Stored data START
(** [v in ServiceState], as [EnumMeta.__contains__] of Python 3.8 to 3.11
    decides it: a value that is not a member of any Enum is refused with
    TypeError ("unsupported operand type(s) for 'in'"); a member of an Enum
    is in when it is an instance of [ServiceState].  (Before 3.8 the test
    was False for every value that is not a member; from 3.12 it no longer
    raises, and is True also for the value of a member.) *)
Definition in_ServiceState (v : pyval) : containment :=
  match v with
  | PState s => Member s
  | PEnum _ _ => NotMember
  | _ => Unsupported
  end.

(** ** Events, exceptions and the monad *)

Inductive level : Set := INFO | ERROR.

(** The coroutines of [ServiceBase]. *)
Inductive method : Set := m_start | m_stop | m_run | m_pub_msg | m_sub_msg.

Definition method_eqb (a b : method) : bool :=
  match a, b with
  | m_start, m_start | m_stop, m_stop | m_run, m_run
  | m_pub_msg, m_pub_msg | m_sub_msg, m_sub_msg => true
  | _, _ => false
  end.

(** What a run does that can be observed from outside, in the order it
    happens.  [Log] is a call of [self.logger.info] or [.error] with its
    format string and arguments; [Enter m] marks that the coroutine [m]
    starts executing; [Assign s] is a write [self.state = s]; the others are
    the socket operations and [asyncio.sleep]. *)
Inductive event : Type :=
| Log (lv : level) (fmt : string) (args : list pyval)
| Enter (m : method)
| Assign (s : ServiceState.t)
| SendString (payload : string)
| RecvReply (reply : string)
| RecvControl (raw : string)
| Sleep (secs : Z).

(** The exceptions.  What [json.loads] and [json.dumps] raise is the
    library's business (for [loads] a JSONDecodeError on text that is not
    JSON, another ValueError or a RecursionError on text beyond the limits
    of the interpreter; for [dumps] a TypeError on a value of a class it
    does not know, a ValueError, a RecursionError): the service lets it
    through whatever it is, and [JsonLoadsError] and [JsonDumpsError] stand
    for the exception that the call raised. *)
Inductive exn : Set :=
| RuntimeError (msg : string)
| KeyError (key : string)
| TypeError
| AttributeError
| JsonLoadsError
| JsonDumpsError.

(** A reference to a dictionary on the heap. *)
Abbreviation loc := positive.

(** The attributes of [self] the methods use, the heap with the
    dictionaries that callers share with the service, and the messages the
    monitor has sent and the sockets have not yet delivered. *)
Record world : Type := World {
  state : ServiceState.t;       (* self.state *)
  sid : string;                 (* self.sid *)
  heap : gmap loc dict;
  subclient : list string;      (* waiting on self.subclient (SUB) *)
  reqclient : list string       (* waiting on self.reqclient (REQ) *)
}.

Definition set_state_field (s : ServiceState.t) (w : world) : world :=
  World s (sid w) (heap w) (subclient w) (reqclient w).
Definition set_heap (h : gmap loc dict) (w : world) : world :=
  World (state w) (sid w) h (subclient w) (reqclient w).
Definition set_subclient (q : list string) (w : world) : world :=
  World (state w) (sid w) (heap w) q (reqclient w).
Definition set_reqclient (q : list string) (w : world) : world :=
  World (state w) (sid w) (heap w) (subclient w) q.

(** How a run ends: it returns, it raises, or it waits for ever at an
    [await] on a socket no message arrives on. *)
Inductive outcome (A : Type) : Type :=
| Done (a : A)
| Raised (e : exn)
| Blocked.
Arguments Done {A} a.
Arguments Raised {A} e.
Arguments Blocked {A}.

Record res (A : Type) : Type := Res {
  out : outcome A;
  final : world;
  emitted : list event
}.
Arguments Res {A} out final emitted.
Arguments out {A} r.
Arguments final {A} r.
Arguments emitted {A} r.

Definition M (A : Type) : Type := world -> res A.

Definition ret {A} (a : A) : M A := fun w => Res (Done a) w [].

(** The result [r] of the rest of a run, after the events [t] of its
    beginning. *)
Definition after {A} (t : list event) (r : res A) : res A :=
  Res (out r) (final r) (t ++ emitted r).

Definition bind {A B} (m : M A) (f : A -> M B) : M B := fun w =>
  let r := m w in
  match out r with
  | Done a => after (emitted r) (f a (final r))
  | Raised e => Res (Raised e) (final r) (emitted r)
  | Blocked => Res Blocked (final r) (emitted r)
  end.

Declare Scope svc_scope.
Delimit Scope svc_scope with svc.
Notation "x <- m ; k" := (bind m (fun x => k))
  (at level 100, m at next level, right associativity) : svc_scope.
Notation "m ;; k" := (bind m (fun _ => k))
  (at level 100, right associativity) : svc_scope.
Local Open Scope svc_scope.

Definition raise {A} (e : exn) : M A := fun w => Res (Raised e) w [].
Definition emit (e : event) : M unit := fun w => Res (Done tt) w [e].
Definition get_state : M ServiceState.t := fun w => Res (Done (state w)) w [].
Definition get_sid : M string := fun w => Res (Done (sid w)) w [].

(** [self.state = s] *)
Definition assign (s : ServiceState.t) : M unit := fun w =>
  Res (Done tt) (set_state_field s w) [Assign s].

(** [n] rounds of a [while True:] loop; the loop itself never returns, so a
    run of it is described by its first [n] rounds, for every [n]. *)
Fixpoint while_True (n : nat) (body : M unit) : M unit :=
  match n with
  | O => ret tt
  | S k => body ;; while_True k body
  end.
Stored data END
- [What the task requires]:
In the records, how many lines hold the word "returns"? Answer with the number and no other words.

- [Solution for this problem]:
2